Did not run this morning. My body was telling me to take it easy one more day. Glad I did.

Last night we were singing and dancing to an old Peter, Paul and Mary recording of "Puff the Magic Dragon". On Saturday we went to a puppet show at the mall and Sophie fell in love with the song (it was integral to the puppet show). When I got home from work she wished she could hear the song again. Little did she know that I had one of my mom's old LP's buried among the hundreds I have in the office.

Ahh, remember LP's? There's nothing like them. I know that compact disc's are supposed to provide better sound quality (and, admittedly, they do). But there's a human element that's missing with cd's. I can listen to a cd and you can be thousands of miles away listening to your own copy of the same cd and we're having the same music experience. But with LP's.... man, they were a personal experience. The minute the needle hit the vinyl and that crackling began... it was a crackle that came from you playing the same songs over and over and over again.

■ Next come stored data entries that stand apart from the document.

Lemma check_arguments_accepted t l t' :
  args_inv t l -> check_arguments getenv getpass w t l = Some (inl t') -> accepted t' l.
Proof.
  intros Hi H. unfold check_arguments in H.
  apply and_then_inl in H as (t1 & H1 & H). apply check_roles_ok in H1 as [-> Hs].
  apply and_then_inl in H as (t2 & H2 & H).
  pose proof (check_client_auth_ok _ _ _ _ _ _ Hi H2) as Hi2. apply check_client_auth_role in H2.
  apply and_then_inl in H as (t3 & H3 & H).
  pose proof (check_server_auth_ok _ _ _ _ Hi2 H3) as Hi3. apply check_server_auth_role in H3.
  apply and_then_inl in H as (t4 & H4 & H).
  destruct (check_blksize_ok _ _ _ Hi3 H4) as (Hi4 & Hblk & Hrate & Hsize). apply check_blksize_role in H4.
  apply and_then_inl in H as (t5 & H5 & H).
  destruct (check_end_ok _ _ _ Hi4 H5) as (Hi5 & He & Hr & Hst & Hp). apply check_end_role in H5.
  assert (accepted t5 l) as Hacc.
  { constructor; [done| |done|done| | |].
    - unfold blksize_ok in *. by rewrite Hst, Hp.
    - intros Hrole. apply Hs. congruence.
    - intros Hf. unfold default_rate. rewrite Hst, Hp. by apply Hrate.
    - intros Hf. unfold default_blksize. rewrite Hst, Hp. by apply Hsize. }
  apply bind_Some in H as (t6 & H6 & [= <-]).
  apply limit_intervals_ok in H6 as [->|(n & Hn & ->)]; [done|]. by apply accepted_intervals.
Qed.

To this day I can't listen to the Yes album "90125" on cd because I can still hear all of the skips and worn grooves from the LP I got back in the Christmas of '83. The second song on the first side (remember sides?), "Hold On", that New Year's Eve, I remember jamming on the drums with Bob Hasek and Thom Theiss and I was playing Budd's drums. And for some reason I really wanted to get that opening drum riff right, probably to impress those guys. And that was the night I scratched the record beyond repair. Oh, we tried. And the beginning of the song always sounded like we'd dragged the album on the sidewalk (Crrrkkkkkk-----lppppkkkkk!).

The other thing about Lp's was the way you explored the jacket cover and the liner notes while the record played. My parents’ basement was my fortress of solitude and I spent so many hours rocking back and forth in one of those broken yellow upholstered rocker/recliners reading the lyrics and touching the often raised textures of the LP jackets. You don't get that anymore.

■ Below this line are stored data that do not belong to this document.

(* ===== verification/Prog.v ===== *)
(** * Programs: the state of a session and the functions that change it

    The state of the process while a test runs, and a small state monad for the
    functions that change it: a program may crash or leave the model ([None]:
    a null pointer, a freed block, the exit of [iperf_errexit]). What the code
    takes from its environment besides system calls is gathered in [Machine],
    what it prints to in [Terminal]. *)

From S2P Require Import Prelude Double Bytes Posix IperfTime Timer Net CJson Test Util Lifecycle.

#[local] Open Scope Z_scope.

(** ** The environment *)

Class Machine (W : Type) := {
  mc_endian : endianness;
  (** where [malloc] puts a timer, and whether the n-th other allocation of a
      function succeeds *)
  mc_timer : timer_state -> ptr;
  mc_alloc : nat -> W -> bool;
  (** [errno] *)
  mc_errno : W -> Z;
  mc_set_errno : Z -> W -> W;
  (** what uninitialised locals hold *)
  mc_stack : W -> list Z;
  mc_time : W -> iperf_time;
  mc_interval : W -> iperf_interval_results;
  mc_getenv : string -> option string }.

Class Kernel (W : Type) := {
  (** [select] for reading and writing, with a timeout: how many descriptors are
      ready, and which; the sets are left alone when it fails. The second
      component is what it leaves in the timeout. *)
  sys_select : gset Z -> gset Z -> option (Z * Z) -> W ->
    sysres (Z * gset Z * gset Z) * option (Z * Z) * W;
  (** the processors a process may run on; [None] is all of them *)
  sys_setaffinity : option Z -> W -> sysres unit * W;
  (** [getsockopt(TCP_CONGESTION)] *)
  sys_getcongestion : Z -> W -> sysres string * W }.

(** ** Programs *)

Record session (W : Type) := mk_session {
  ss_test : iperf_test; ss_timers : timer_state; ss_cpu : cpu_static; ss_world : W }.
Arguments mk_session {W}.
Arguments ss_test {W}.
Arguments ss_timers {W}.
Arguments ss_cpu {W}.
Arguments ss_world {W}.

Definition prog (W A : Type) : Type := session W -> option (A * session W).

#[export] Instance prog_ret {W} : MRet (prog W) := fun A a s => Some (a, s).
#[export] Instance prog_bind {W} : MBind (prog W) := fun A B k m s =>
  match m s with Some (a, s) => k a s | None => None end.

Declare Scope prog_scope.
Delimit Scope prog_scope with prog.
(** [if (m < 0) return -1;] *)
Notation "'must' m ';' k" := (mbind (fun r : Z => if r <? 0 then mret (-1) else k) m)
  (at level 200, m at level 100, k at level 200,
   format "'[v' 'must'  m ';' '/' k ']'") : prog_scope.
(** [if (b) { if (m < 0) return -1; }] *)
Notation "'must' m 'if' b ';' k" :=
  (mbind (fun r : Z => if r <? 0 then mret (-1) else k) (if b then m else mret 0))
  (at level 200, m at level 100, b at level 100, k at level 200,
   format "'[v' 'must'  m  'if'  b ';' '/' k ']'") : prog_scope.
#[local] Open Scope prog_scope.

Section Lifts.
Context {W : Type}.
Implicit Types (s : session W).

Definition crash {A} : prog W A := fun _ => None.
Definition gets {A} (f : iperf_test -> A) : prog W A := fun s => Some (f (ss_test s), s).
Definition update (f : iperf_test -> iperf_test) : prog W unit := fun s =>
  Some (tt, mk_session (f (ss_test s)) (ss_timers s) (ss_cpu s) (ss_world s)).
Definition set_timers (tm : timer_state) : prog W unit := fun s =>
  Some (tt, mk_session (ss_test s) tm (ss_cpu s) (ss_world s)).
Definition get_timers : prog W timer_state := fun s => Some (ss_timers s, s).

(** A function that cannot fail, and one that can, on the world. *)
Definition sys {A} (f : W -> A * W) : prog W A := fun s =>
  let '(a, w) := f (ss_world s) in
  Some (a, mk_session (ss_test s) (ss_timers s) (ss_cpu s) w).
Definition io {A} (f : W -> option (A * W)) : prog W A := fun s =>
  match f (ss_world s) with
  | Some (a, w) => Some (a, mk_session (ss_test s) (ss_timers s) (ss_cpu s) w)
  | None => None
  end.

(** A function of the test and the world. *)
Definition on_test {A} (f : iperf_test -> W -> option (A * iperf_test * W)) : prog W A :=
  fun s =>
    match f (ss_test s) (ss_world s) with
    | Some (a, test, w) => Some (a, mk_session test (ss_timers s) (ss_cpu s) w)
    | None => None
    end.
Definition on_test' {A} (f : iperf_test -> W -> A * iperf_test * W) : prog W A :=
  on_test (fun test w => Some (f test w)).

(** [i_errno = ie; return -1;] *)
Definition fails (ie : Z) : prog W Z := update (fun t => t <| t_i_errno := ie |>);; mret (-1).
End Lifts.

(** * Rules of the logic

    [wp m Q s]: from [s] the program [m] ends, without a crash, in an answer and
    a session that satisfy [Q]. The rules follow the monad; [wp_step] applies
    them. *)


Section Wp.
Context {W : Type}.
Implicit Types (s : session W).

Definition wp {A} (m : prog W A) (Q : A -> session W -> Prop) s : Prop :=
  match m s with Some (a, s') => Q a s' | None => False end.

Lemma wp_intro {A} (m : prog W A) s a s' (Q : A -> session W -> Prop) :
  m s = Some (a, s') -> Q a s' -> wp m Q s.
Proof. unfold wp. by intros ->. Qed.

Lemma wp_elim {A} (m : prog W A) Q s : wp m Q s -> exists a s', m s = Some (a, s') /\ Q a s'.
Proof. unfold wp. destruct (m s) as [[a s']|]; [eauto|done]. Qed.

Lemma wp_ret {A} (a : A) (Q : A -> session W -> Prop) s : Q a s -> wp (mret a) Q s.
Proof. done. Qed.

Lemma wp_bind {A B} (m : prog W A) (k : A -> prog W B) Q s :
  wp m (fun a s' => wp (k a) Q s') s -> wp (m ≫= k) Q s.
Proof. unfold wp, mbind, prog_bind. destruct (m s) as [[a s']|]; done. Qed.

Lemma wp_mono {A} (m : prog W A) (P Q : A -> session W -> Prop) s :
  wp m P s -> (forall a s', P a s' -> Q a s') -> wp m Q s.
Proof. unfold wp. destruct (m s) as [[a s']|]; auto. Qed.

Lemma wp_gets {A} (f : iperf_test -> A) Q s : Q (f (ss_test s)) s -> wp (gets f) Q s.
Proof. done. Qed.

Lemma wp_update f Q s :
  Q tt (mk_session (f (ss_test s)) (ss_timers s) (ss_cpu s) (ss_world s)) -> wp (update f) Q s.
Proof. done. Qed.

Lemma wp_get_timers Q s : Q (ss_timers s) s -> wp get_timers Q s.
Proof. done. Qed.

Lemma wp_set_timers tm Q s :
  Q tt (mk_session (ss_test s) tm (ss_cpu s) (ss_world s)) -> wp (set_timers tm) Q s.
Proof. done. Qed.

Lemma wp_sys {A} (f : W -> A * W) Q s :
  (forall a w, f (ss_world s) = (a, w) ->
     Q a (mk_session (ss_test s) (ss_timers s) (ss_cpu s) w)) ->
  wp (sys f) Q s.
Proof. intros H. unfold wp, sys. destruct (f (ss_world s)) eqn:E. auto. Qed.

Lemma wp_io {A} (f : W -> option (A * W)) Q s :
  (exists a w, f (ss_world s) = Some (a, w)) ->
  (forall a w, f (ss_world s) = Some (a, w) ->
     Q a (mk_session (ss_test s) (ss_timers s) (ss_cpu s) w)) ->
  wp (io f) Q s.
Proof. intros (a & w & E) H. unfold wp, io. rewrite E. auto. Qed.

Lemma wp_fails ie Q s :
  Q (-1) (mk_session ((ss_test s) <| t_i_errno := ie |>) (ss_timers s) (ss_cpu s) (ss_world s)) ->
  wp (fails ie) Q s.
Proof. done. Qed.

Lemma wp_must (m k : prog W Z) Q s :
  wp m (fun r s' => if r <? 0 then Q (-1) s' else wp k Q s') s -> wp (must m; k) Q s.
Proof.
  intros H. apply wp_bind. eapply wp_mono; [done|]. intros r s'. cbn. by destruct (r <? 0).
Qed.

Lemma wp_must_if (b : bool) (m k : prog W Z) Q s :
  wp (if b then m else mret 0) (fun r s' => if r <? 0 then Q (-1) s' else wp k Q s') s ->
  wp (must m if b; k) Q s.
Proof. apply wp_must. Qed.

(** A frame: the test, the timers and the processor times are left alone. *)
Definition world_only s s' : Prop :=
  ss_test s' = ss_test s /\ ss_timers s' = ss_timers s /\ ss_cpu s' = ss_cpu s.
End Wp.

(** One step of a program. *)
Ltac wp_step :=
  lazymatch goal with
  | |- wp (mbind _ _) _ _ => apply wp_bind
  | |- wp (mret _) _ _ => apply wp_ret
  | |- wp (gets _) _ _ => apply wp_gets
  | |- wp (update _) _ _ => apply wp_update
  | |- wp get_timers _ _ => apply wp_get_timers
  | |- wp (set_timers _) _ _ => apply wp_set_timers
  | |- wp (fails _) _ _ => apply wp_fails
  | |- wp (sys _) _ _ => apply wp_sys; intros ? ? ?
  end.
Ltac wp_steps := repeat (wp_step; cbn [id ss_test ss_timers ss_cpu ss_world]).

Music was such an important part of my life. Those LP's marked me forever. To this day I can remember hearing the first notes of the one's that changed my life. The opening banjo riff from "The Rainbow Connection" from THE MUPPET MOVIE SOUNDTRACK (my first record); The piano beginning to "Don't Stop Believin' (Journey ESCAPE) and those drums the began "Owner of a Lonely Heart (from 90125). The scratchy ending of the fist side of Clapton's SLOWHAND, that put me to sleep my first semester of college. And the slamming snare of Max Weinberg on "The Ties That Bind" when I truly discovered Springsteen and THE RIVER changed my life.

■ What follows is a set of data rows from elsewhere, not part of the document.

Lemma quiet_cpu_line x y : quiet (cpu_line x y).
Proof. unfold cpu_line. quiet_steps. Qed.
#[local] Hint Resolve quiet_cpu_line quiet_summary_sums quiet_json_host : quiet.

Lemma quiet_verbose_host dir : quiet (verbose_host dir).
Proof. unfold verbose_host. quiet_steps. Qed.

Lemma quiet_summary_headers : quiet summary_headers.
Proof. unfold summary_headers. quiet_steps. Qed.

Lemma quiet_server_output_lines : quiet server_output_lines.
Proof.
  unfold server_output_lines. apply quiet_gets. intros t Ht. cbn [id].
  destruct (_ && _); [|quiet_steps]. apply quiet_bind; [|intros _].
  - apply quiet_when_some. intros j Hj. destruct (rb_output _ Ht j Hj) as [Hn Hl].
    unfold cJSON_Print. destruct (print_refines_text (fun _ => true) j true Hn Hl) as [-> |[_ [k Hk]]]; [|done].
    quiet_steps. apply quiet_update. intros t'. split; [done|]. split; [done|]. split; [done|by right].
  - quiet_steps. apply quiet_update. intros t'. split; [done|]. split; [done|]. split; [done|by left].
Qed.

Lemma forget_end_times sp :
  forget_times (sp <| sp_result := (end_times (sp_result sp) (sp_sender sp)).1 |>) = forget_times sp.
Proof.
  unfold end_times. destruct (nonzero _), (d_eq _ _); done.
Qed.

Lemma quiet_take_times : quiet take_times.
Proof.
  intros s Hs. unfold take_times. wp_steps. destruct (t_streams (ss_test s)) as [|sp sps] eqn:E.
  { by wp_steps. }
  pose proof (forget_end_times sp) as Hf. destruct (end_times _ _) as [r tm] eqn:Er. wp_steps.
  apply (reported_update (fun t => t <| t_streams := (sp <| sp_result := r |>) :: sps |>)); [done| |done|by left].
  rewrite E. cbn [t_streams map]. cbn [fst] in Hf. cbn. by rewrite Hf.
Qed.
#[local] Hint Resolve quiet_server_output_lines quiet_take_times quiet_verbose_host
  quiet_summary_headers : quiet.

(** A pass after [sender_has_retransmits] was set. *)
Definition pass_body (dir : Z) (is_last : bool) : prog W unit :=
  tm ← take_times;
  sps ← gets t_streams;
  su ← summary_rows dir tm sps no_summary;
  test ← gets id;
  let json := nonzero (t_json_output test) in
  (if (1 <? t_num_streams test) || json then summary_sums dir tm su else mret tt);;
  if json && is_last then json_host dir
  else
    (if nonzero (t_verbose test) then verbose_host dir else mret tt);;
    server_output_lines.

Lemma quiet_pass_body dir is_last : quiet (pass_body dir is_last).
Proof.
  unfold pass_body. apply quiet_bind; [apply quiet_take_times|intros tm]. apply quiet_gets. intros t Ht.
  apply quiet_bind; [apply quiet_summary_rows, Ht|intros su]. quiet_steps.
Qed.

(** The member that a pass changes and [iperf_print_results] puts back. *)
Definition with_has (x : Z) s : session W :=
  mk_session ((ss_test s) <| t_sender_has_retransmits := x |>) (ss_timers s) (ss_cpu s) (ss_world s).

Lemma unreported_has x t :
  unreported (t <| t_sender_has_retransmits := x |>) = unreported t <| t_sender_has_retransmits := x |>.
Proof. destruct t. vm_compute. reflexivity. Qed.

Lemma reported_with_has x s s' : reported s s' -> reported (with_has x s) (with_has x s').
Proof.
  intros [H1 H2 H3 H4 H5 H6]. split; [|done..].
  refine (eq_trans (unreported_has x (ss_test s')) _).
  refine (eq_trans _ (eq_sym (unreported_has x (ss_test s)))).
  exact (f_equal (fun t => t <| t_sender_has_retransmits := x |>) H1).
Qed.

Lemma reportable_with_has x s : reportable (ss_test s) -> reportable (ss_test (with_has x s)).
Proof. by intros [H1 H2 H3 H4]; split. Qed.

(** Everything but that member is only reported. *)
Definition reported_but_has s s' : Prop :=
  exists x, (t_mode (ss_test s) = BIDIRECTIONAL \/ x = t_sender_has_retransmits (ss_test s)) /\
    reported (with_has x s) s'.

Lemma wp_summary_pass has dir is_last s s1 :
  reportable (ss_test s) -> reported_but_has s s1 ->
  wp (summary_pass has dir is_last) (fun _ s' => reported_but_has s s') s1.
Proof.
  intros Hs (x & Hm & Hx). unfold summary_pass. fold (pass_body dir is_last).
  apply wp_bind, wp_gets, wp_bind.
  assert (forall y s2, t_mode (ss_test s) = BIDIRECTIONAL \/ y = t_sender_has_retransmits (ss_test s) ->
            reported (with_has y s) s2 ->
            wp (pass_body dir is_last) (fun _ s' => reported_but_has s s') s2) as Hbody.
  { intros y s2 Hy H2. eapply wp_mono; [apply quiet_pass_body|].
    - eapply reportable_reported; [exact H2|]. by apply reportable_with_has.
    - intros [] s' H'. exists y. split; [done|]. exact (reported_trans _ _ _ H2 H'). }
  pose proof (rp_get t_mode _ _ (fun _ => eq_refl) Hx) as Hmode. cbn in Hmode.
  destruct (t_mode (ss_test s1)) eqn:E; [by wp_steps; eapply Hbody..|].
  apply wp_update. eapply Hbody; [by left|]. apply (reported_with_has _ _ _ Hx).
Qed.

Lemma wp_summary_passes has l s s1 :
  reportable (ss_test s) -> reported_but_has s s1 ->
  wp (summary_passes has l) (fun _ s' => reported_but_has s s') s1.
Proof.
  intros Hs. revert s1. induction l as [|dir l IH]; intros s1 Hx; cbn [summary_passes]; [by wp_steps|].
  apply wp_bind. eapply wp_mono; [by apply wp_summary_pass|]. intros [] s2 H2. by apply IH.
Qed.

Lemma with_has_id s : with_has (t_sender_has_retransmits (ss_test s)) s = s.
Proof. destruct s as [[] tm c w]. reflexivity. Qed.

Lemma quiet_print_results : quiet iperf_print_results.
Proof.
  intros s Hs. unfold iperf_print_results. apply wp_bind, wp_gets, wp_bind. cbn [id].
  set (start := if nonzero _ then _ else _).
  assert (quiet start) as Hstart by (unfold start; quiet_steps).
  eapply wp_mono; [by apply Hstart|]. intros [] s1 H1. cbn in H1. apply wp_bind.
  eapply wp_mono; [apply (wp_summary_passes _ _ s); [done|]|].
  { exists (t_sender_has_retransmits (ss_test s)). split; [by right|]. by rewrite with_has_id. }
  intros [] s2 (x & Hm & H2). cbn in H2.
  destruct (t_mode (ss_test s)) eqn:E; [destruct Hm as [Hm| ->]; [done|]; rewrite with_has_id in H2; by wp_steps..|].
  apply wp_update. rewrite <- (with_has_id s) at 1. apply (reported_with_has _ _ _ H2).
Qed.
#[local] Hint Resolve quiet_print_results : quiet.

Lemma quiet_reporter : quiet iperf_reporter_callback.
Proof. unfold iperf_reporter_callback. quiet_steps. Qed.
End Reports.

(** C37: the report of a test, during it and at its end, never fails when the test has a protocol,
    every stream has an interval and no -F file, and the server output to be shown is a
    printable tree ([reportable]): every line and every object has arguments that fit its
    format. (With a -F file the percentage of it can overflow an [int], and without an
    interval the program follows a null pointer.) The report changes nothing but what is reported
    (the JSON tree, the lines kept for the client, the output of the server that was
    shown, the times of the two sides), and a server keeps for its client exactly the
    lines it wrote. *)
Theorem report_total {W} {terminal : Terminal W} {laws : TerminalLaws W} (s : session W) :
  reportable (ss_test s) ->
  exists s' new,
    iperf_reporter_callback s = Some (tt, s') /\
    unreported (ss_test s') = unreported (ss_test s) /\
    map forget_times (t_streams (ss_test s')) = map forget_times (t_streams (ss_test s)) /\
    ss_timers s' = ss_timers s /\ ss_cpu s' = ss_cpu s /\
    t_server_output_list (ss_test s') = (t_server_output_list (ss_test s) ++ new)%list /\
    (queues (ss_test s) ->
     out_log (ss_world s') = (out_log (ss_world s) ++ concat_lines new)%string).
Proof.
  intros Hs.
  destruct (wp_elim _ _ _ (quiet_reporter s Hs)) as ([] & s' & E & [H1 H2 H3 H4 _ (new & H5 & H6)]).
  by exists s', new.
Qed.

Import Recorder.

Definition ex_reporting : iperf_test :=
  ex_serving <| t_protocol := Some (mk_protocol Ptcp "TCP") |> <| t_state := DISPLAY_RESULTS |>
    <| t_num_streams := 1 |>
    <| t_streams := [zero_stream <| sp_result ::= fun r => r <| rs_interval_results := [zero_interval] |> |>
                                 <| sp_diskfile_fd := -1 |> ] |>.

Lemma ex_reporting_ready : reportable ex_reporting.
Proof.
  split; [by eexists|right; by eexists| |done].
  constructor; [|constructor]. by split.
Qed.

Lemma report_total_witness :
  exists s' new, iperf_reporter_callback (ex_session ex_reporting) = Some (tt, s') /\
    t_server_output_list (ss_test s') = new /\ out_log (ss_world s') = concat_lines new.
Proof.
  destruct (report_total (ex_session ex_reporting) ex_reporting_ready)
    as (s' & new & E & _ & _ & _ & _ & Hl & Hw).
  exists s', new. split; [exact E|]. split; [exact Hl|]. apply Hw. by split.
Defined.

Oh, I know you can have those moments with cd's. But there weren't remote controls. you had to physically get up and make the effort to play the song again. if I wanted to try and match Neil Peart tom-tom for tom-tom on "Red Barchetta", I had to get off the drum stool and play song two of MOVING PICTURES again and hope I got back to the set before the song began. LP's were a physical experience.

And of course, I stole some of my parents LP's, little did they realize. Mostly mom's stuff: Harry Belafonte's CALYPSO (featuring "Day-O); The soundtrack to THE STRING, and obviously, Peter, Paul and Mary's MOVIN'.

I've always loved the song "Puff the Magic Dragon". Something about the innocence in that song. It wasn't until I was in college and I'd placed it on a road tape as a joke that I realized how sad the song ends. And as Sophie sang and danced to it last night, I was getting welled up. She doesn't understand all of the lyrics. And I wish she could hold on to that wide-eyed innocence. I wish they both could. But someday... far away I hope, that innocence will be crushed. Something like Cystic Fibrosis and the reality of the disease will make them confront life and death.

But for now, I'm going to enjoy singing and dancing with these two angels in my life. I am a blessed man. I have a wife who is strong, forgiving and shows me more love than I feel I deserve. And I have these two children who bring me so much joy and challenge me every day. I have close friends and relatives who I trust my life with and who I know will protect my family.

Yes, I am a blessed man. A thankful man.